Higgins relocated from his birthplace of Gary, Indiana to Los Angeles in his teens, where he played trumpet and went to school at the Los Angeles Conservatory. Later switching to saxophone, he penned the single "Pachuko Hop" (1952), which became popular among American Latinos on the West Coast. The "Pachuko Hop" single's B-side, "Motorhead Baby", was the inspiration for the nickname of musician Motorhead Sherwood, who played with Frank Zappa. The song "Pachuko Hop" is also referenced in the lyrics to the songs "Jelly Roll Gum Drop" on Zappa's album Cruising with Ruben & the Jets (1968) and "Debra Kadabra" by Frank Zappa and Captain Beefheart on their collaborative album Bongo Fury (1975). Zappa listed Chuck Higgins as a reference in his influence list accompanying his album Freak Out! (1966). The 1955 single, "Wetback Hop", became the subject of controversy because of the use of the derogatory term for Mexicans in the title. It was an attempt to associate the listener with the earlier success of "Pachuko Hop", which refers to Mexican zoot suiters of the 1940s. The song appears on the 1996 Rocket Sixty-Nine release Jump Shot!.

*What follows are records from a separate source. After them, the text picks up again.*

Lemma keys_remove_subset k k' d :
  existsb (key_eqb k') (Dict.keys d) = false ->
  existsb (key_eqb k') (Dict.keys (Dict.remove k d)) = false.
Proof.
  induction d as [|[k0 v0] d IH]; cbn; [reflexivity|].
  intros Hk. apply orb_false_iff in Hk. destruct Hk as [Hk Hd].
  destruct (key_eqb k0 k); cbn; [exact Hd|].
  rewrite Hk. cbn. auto.
Qed.

Lemma unique_remove k d : Dict.unique d = true -> Dict.unique (Dict.remove k d) = true.
Proof.
  induction d as [|[k0 v0] d IH]; cbn; [reflexivity|].
  intros Hu. apply andb_true_iff in Hu. destruct Hu as [Hk Hd].
  destruct (key_eqb k0 k); cbn; [exact Hd|].
  apply andb_true_iff. split; [|auto].
  apply negb_true_iff. apply keys_remove_subset. now apply negb_true_iff.
Qed.

Lemma keys_setitem_other k k' v d :
  k <> k' ->
  existsb (key_eqb k') (Dict.keys (Dict.setitem k v d))
  = existsb (key_eqb k') (Dict.keys d).
Proof.
  intros Hne. unfold Dict.keys. induction d as [|[k0 v0] d IH]; cbn.
  - destruct (key_eqb_spec k' k); [congruence|reflexivity].
  - destruct (key_eqb_spec k0 k) as [->|Hk]; cbn.
    + destruct (key_eqb_spec k' k); [congruence|reflexivity].
    + now rewrite IH.
Qed.

Lemma unique_setitem k v d : Dict.unique d = true -> Dict.unique (Dict.setitem k v d) = true.
Proof.
  induction d as [|[k0 v0] d IH]; cbn; [reflexivity|].
  intros Hu. apply andb_true_iff in Hu. destruct Hu as [Hk Hd].
  destruct (key_eqb_spec k0 k) as [->|Hne]; cbn.
  - now rewrite Hk, Hd.
  - apply andb_true_iff. split; [|auto].
    apply negb_true_iff.
    change (existsb (key_eqb k0) (Dict.keys (Dict.setitem k v d)) = false).
    rewrite (@keys_setitem_other k k0 v d) by congruence.
    now apply negb_true_iff.
Qed.

Lemma length_setitem_new k v d :
  Dict.get k d = None -> List.length (Dict.setitem k v d) = S (List.length d).
Proof.
  induction d as [|[k0 v0] d IH]; cbn; [reflexivity|].
  destruct (key_eqb k0 k); [discriminate|]. cbn. auto.
Qed.

Lemma length_setitem_old k v v' d :
  Dict.get k d = Some v' -> List.length (Dict.setitem k v d) = List.length d.
Proof.
  induction d as [|[k0 v0] d IH]; cbn; [discriminate|].
  destruct (key_eqb k0 k); cbn; auto.
Qed.

Lemma get_Some_key k v d : Dict.get k d = Some v -> In k (Dict.keys d).
Proof.
  induction d as [|[k0 v0] d IH]; cbn; [discriminate|].
  destruct (key_eqb_spec k0 k) as [->|Hne]; auto.
Qed.

End DictMore.

Lemma fold_max_ge (xs : list Z) (x y : Z) :
  In y (x :: xs) -> y <= fold_left Z.max xs x.
Proof.
  revert x y. induction xs as [|z xs IH]; intros x y; cbn.
  - intros [->|[]]. lia.
  - intros [Hx|[Hz|Hin]].
    + subst. transitivity (Z.max y z); [lia|apply IH; left; reflexivity].
    + subst. transitivity (Z.max x y); [lia|apply IH; left; reflexivity].
    + apply IH. right. exact Hin.
Qed.

Lemma max_ge (xs : list Z) (m y : Z) : Py.max xs = Ok m -> In y xs -> y <= m.
Proof.
  destruct xs as [|x xs]; cbn; [discriminate|].
  intros Hm Hin. injection Hm as <-. now apply fold_max_ge.
Qed.

Lemma fold_min_le (xs : list Z) (x y : Z) :
  In y (x :: xs) -> fold_left Z.min xs x <= y.
Proof.
  revert x y. induction xs as [|z xs IH]; intros x y; cbn.
  - intros [->|[]]. lia.
  - intros [Hx|[Hz|Hin]].
    + subst. transitivity (Z.min y z); [apply IH; left; reflexivity|lia].
    + subst. transitivity (Z.min x y); [apply IH; left; reflexivity|lia].
    + apply IH. right. exact Hin.
Qed.

Lemma min_le (xs : list Z) (m y : Z) : Py.min xs = Ok m -> In y xs -> m <= y.
Proof.
  destruct xs as [|x xs]; cbn; [discriminate|].
  intros Hm Hin. injection Hm as <-. now apply fold_min_le.
Qed.

(** ** The statements of the live update that follow the feed *)

(** The state [update_window] leaves. *)
Lemma update_window_state (tmstmp : Z) (price : Pandas.row)
  (s : CoinFrame.CoinFrame) (newest : Z) :
  Py.max (Dict.keys (CoinFrame.live s)) = Ok newest ->
  let d := Dict.setitem tmstmp price
             (if tmstmp - newest >? 0
              then Dict.remove newest (CoinFrame.live s)
              else CoinFrame.live s) in
  CoinFrame.update_window (tmstmp, price) s
  = (Ok tt, CoinFrame.set_obj (Pandas.from_dict_index d) (CoinFrame.set_src d s)).
Proof.
  intros Hmax d. subst d.
  destruct (get_key _ _ (max_In _ Hmax)) as [row0 Hrow0].
  assert (HL : Dict.nonempty (CoinFrame.live s) = true).
  { destruct (CoinFrame.live s); [discriminate|reflexivity]. }
  unfold CoinFrame.update_window, bind. cbn [fst snd].
  rewrite last_run. cbn [negb]. rewrite Hmax.
  destruct (tmstmp - newest >? 0).
  - unfold bind. rewrite last_run. cbn [negb].
    rewrite live_set_src by exact HL. rewrite Hmax.
    rewrite (@pop_src_run newest row0) by exact Hrow0.
    unfold ret, modify. rewrite from_dict_run. reflexivity.
  - unfold ret, modify. rewrite from_dict_run. reflexivity.
Qed.

(** X1.  The statements of [update] that follow the reading of the feed
    (no call reaches them), run on a pair whose timestamp is strictly
    newer than every key of the window: they return; the window keeps its
    size and its keys stay distinct; the pair is stored, the entry at the
    newest key is gone, not the one at the oldest, and every other entry
    is kept; the frame is rebuilt from the window. *)
Theorem update_window_newer (tmstmp : Z) (price : Pandas.row)
  (s : CoinFrame.CoinFrame) (newest : Z) :
  Dict.unique (CoinFrame.live s) = true ->
  Py.max (Dict.keys (CoinFrame.live s)) = Ok newest ->
  newest < tmstmp ->
  exists s',
    CoinFrame.update_window (tmstmp, price) s = (Ok tt, s')
    /\ List.length (CoinFrame._src s') = List.length (CoinFrame.live s)
    /\ Dict.unique (CoinFrame._src s') = true
    /\ Dict.get tmstmp (CoinFrame._src s') = Some price
    /\ Dict.get newest (CoinFrame._src s') = None
    /\ (forall k, k <> newest -> k <> tmstmp ->
                  Dict.get k (CoinFrame._src s') = Dict.get k (CoinFrame.live s))
    /\ CoinFrame._obj s' = Pandas.from_dict_index (CoinFrame._src s').
Proof.
  intros Hu Hmax Hlt.
  pose proof (update_window_state tmstmp price s Hmax) as Hrun.
  assert (Hgt : (tmstmp - newest >? 0) = true) by (apply Z.gtb_lt; lia).
  cbv zeta in Hrun. rewrite Hgt in Hrun.
  destruct (get_key _ _ (max_In _ Hmax)) as [row0 Hrow0].
  assert (Hfresh : Dict.get tmstmp (Dict.remove newest (CoinFrame.live s)) = None).
  { rewrite get_remove_other by lia.
    destruct (Dict.get tmstmp (CoinFrame.live s)) as [r|] eqn:Hg; [|reflexivity].
    assert (tmstmp <= newest)
      by (eapply max_ge; [exact Hmax|eapply get_Some_key; exact Hg]).
    lia. }
  eexists. split; [exact Hrun|].
  cbn [CoinFrame._src CoinFrame._obj CoinFrame.set_obj CoinFrame.set_src].
  split; [|split; [|split; [|split; [|split]]]].
  - rewrite length_setitem_new by exact Hfresh.
    apply (length_remove _ _ Hrow0).
  - apply unique_setitem, unique_remove, Hu.
  - apply get_setitem_same.
  - rewrite get_setitem_other by lia. now apply get_remove_same.
  - intros k Hk1 Hk2. rewrite get_setitem_other by congruence.
    now apply get_remove_other.
  - reflexivity.
Qed.

Lemma update_window_newer_witness :
  exists s',
    CoinFrame.update_window (3, Examples.row 16) Examples.live_frame = (Ok tt, s')
    /\ List.length (CoinFrame._src s')
       = List.length (CoinFrame.live Examples.live_frame)
    /\ Dict.unique (CoinFrame._src s') = true
    /\ Dict.get 3 (CoinFrame._src s') = Some (Examples.row 16)
    /\ Dict.get 2 (CoinFrame._src s') = None
    /\ (forall k, k <> 2 -> k <> 3 ->
                  Dict.get k (CoinFrame._src s')
                  = Dict.get k (CoinFrame.live Examples.live_frame))
    /\ CoinFrame._obj s' = Pandas.from_dict_index (CoinFrame._src s').
Proof.
  apply (@update_window_newer 3 (Examples.row 16) Examples.live_frame 2);
    reflexivity.
Defined.

(** X2.  The statements of [update] that follow the reading of the feed
    (no call reaches them), run on a pair whose timestamp is not newer
    than the newest key of a window with distinct keys, remove nothing:
    the pair is stored at its key, every other entry is kept, and the
    window grows by one entry exactly when the timestamp was not a key
    yet. *)
Theorem update_window_not_newer (tmstmp : Z) (price : Pandas.row)
  (s : CoinFrame.CoinFrame) (newest : Z) :
  Dict.unique (CoinFrame.live s) = true ->
  Py.max (Dict.keys (CoinFrame.live s)) = Ok newest ->
  tmstmp <= newest ->
  exists s',
    CoinFrame.update_window (tmstmp, price) s = (Ok tt, s')
    /\ Dict.unique (CoinFrame._src s') = true
    /\ Dict.get tmstmp (CoinFrame._src s') = Some price
    /\ (forall k, k <> tmstmp ->
                  Dict.get k (CoinFrame._src s') = Dict.get k (CoinFrame.live s))
    /\ List.length (CoinFrame._src s')
       = (match Dict.get tmstmp (CoinFrame.live s) with
          | Some _ => List.length (CoinFrame.live s)
          | None => S (List.length (CoinFrame.live s))
          end)
    /\ CoinFrame._obj s' = Pandas.from_dict_index (CoinFrame._src s').
Proof.
  intros Hu Hmax Hle.
  pose proof (update_window_state tmstmp price s Hmax) as Hrun.
  assert (Hgt : (tmstmp - newest >? 0) = false).
  { destruct (tmstmp - newest >? 0) eqn:E; [|reflexivity].
    apply Z.gtb_lt in E. lia. }
  cbv zeta in Hrun. rewrite Hgt in Hrun.
  eexists. split; [exact Hrun|].
  cbn [CoinFrame._src CoinFrame._obj CoinFrame.set_obj CoinFrame.set_src].
  split; [apply unique_setitem, Hu|].
  split; [apply get_setitem_same|].
  split; [intros k Hk; now apply get_setitem_other|].
  split; [|reflexivity].
  destruct (Dict.get tmstmp (CoinFrame.live s)) as [r|] eqn:Hg.
  - eapply length_setitem_old. exact Hg.
  - apply length_setitem_new. exact Hg.
Qed.

Lemma update_window_not_newer_witness :
  exists s',
    CoinFrame.update_window (1, Examples.row 16) Examples.live_frame = (Ok tt, s')
    /\ Dict.unique (CoinFrame._src s') = true
    /\ Dict.get 1 (CoinFrame._src s') = Some (Examples.row 16)
    /\ (forall k, k <> 1 ->
                  Dict.get k (CoinFrame._src s')
                  = Dict.get k (CoinFrame.live Examples.live_frame))
    /\ List.length (CoinFrame._src s')
       = (match Dict.get 1 (CoinFrame.live Examples.live_frame) with
          | Some _ => List.length (CoinFrame.live Examples.live_frame)
          | None => S (List.length (CoinFrame.live Examples.live_frame))
          end)
    /\ CoinFrame._obj s' = Pandas.from_dict_index (CoinFrame._src s').
Proof.
  apply (@update_window_not_newer 1 (Examples.row 16) Examples.live_frame 2);
    try reflexivity.
  lia.
Defined.

(** X3.  In back-test mode an empty live buffer ends the run even though
    the replay queue still holds entries: [first()] fails on the empty
    buffer, the failure is reported as [BackTestCompletedError], and no
    entry has left the replay queue. *)
Theorem backtest_update_on_empty_live_buffer (s : CoinFrame.CoinFrame) (next : Z) :
  CoinFrame.is_backtest s = true ->
  CoinFrame.live s = [] ->
  Py.min (Dict.keys (CoinFrame._src_backtest s)) = Ok next ->
  exists s',
    CoinFrame._update_backtest s = (Raise BackTestCompletedError, s')
    /\ (forall asset feed,
           CoinFrame.str_truthy (CoinFrame.str_or asset (CoinFrame.asset_id s)) = true ->
           CoinFrame.update asset feed s = (Raise BackTestCompletedError, s'))
    /\ CoinFrame._src_backtest s' = CoinFrame._src_backtest s
    /\ CoinFrame.live s' = []
    /\ CoinFrame._obj s' = CoinFrame._obj s.
Proof.
  intros Hbt Hlive Hnext.
  assert (Hrun : CoinFrame._update_backtest s
                 = (Raise BackTestCompletedError, CoinFrame.set_src [] s)).
  { unfold CoinFrame._update_backtest, except_ValueError, bind.
    rewrite first_run. cbn [negb]. rewrite Hnext, Hlive.
    rewrite first_run. cbn [negb].
    assert (Hl : CoinFrame.live (CoinFrame.set_src [] s) = []).
    { rewrite <- Hlive at 1. rewrite live_reloaded. exact Hlive. }
    rewrite Hl. reflexivity. }
  exists (CoinFrame.set_src [] s).
  split; [exact Hrun|]. split.
  - intros asset feed Hasset.
    unfold CoinFrame.update, bind, self. rewrite Hasset, Hbt. cbn [negb].
    exact Hrun.
  - repeat split.
    rewrite <- Hlive at 1. rewrite live_reloaded. exact Hlive.
Qed.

Higgin's Orchestra performed at the famed twelfth Cavalcade of Jazz held at Wrigley Field in Los Angeles which was produced by Leon Hefflin, Sr. on September 2, 1956. Also performing that day were Dinah Washington, The Mel Williams Dots, Julie Stevens, Little Richard, Bo Rhambo, Willie Hayden & Five Black Birds, The Premiers, Gerald Wilson and His 20-Pc. Recording Orchestra and Jerry Gray and his Orchestra.

Higgins also played as a sideman with Charlie Parker and The Orioles, among others, and Johnny "Guitar" Watson played in Higgins's band for a short time. He recorded for Aladdin Records, Caddy Records, Lucky Records, Specialty Records, and Dootone Records, achieving regional success into the 1960s. In the middle of the 1960s he left active performance to become a teacher, though in the 1970s he recorded a few songs in the disco style. Later that decade and into the 1980s he returned to 1950s-style R&B, touring California clubs as well as England. Some of Higgins's back catalogue was released on reissue labels in the 1990s and 2000s.

Higgins died of lung cancer in 1999 in Los Angeles, California.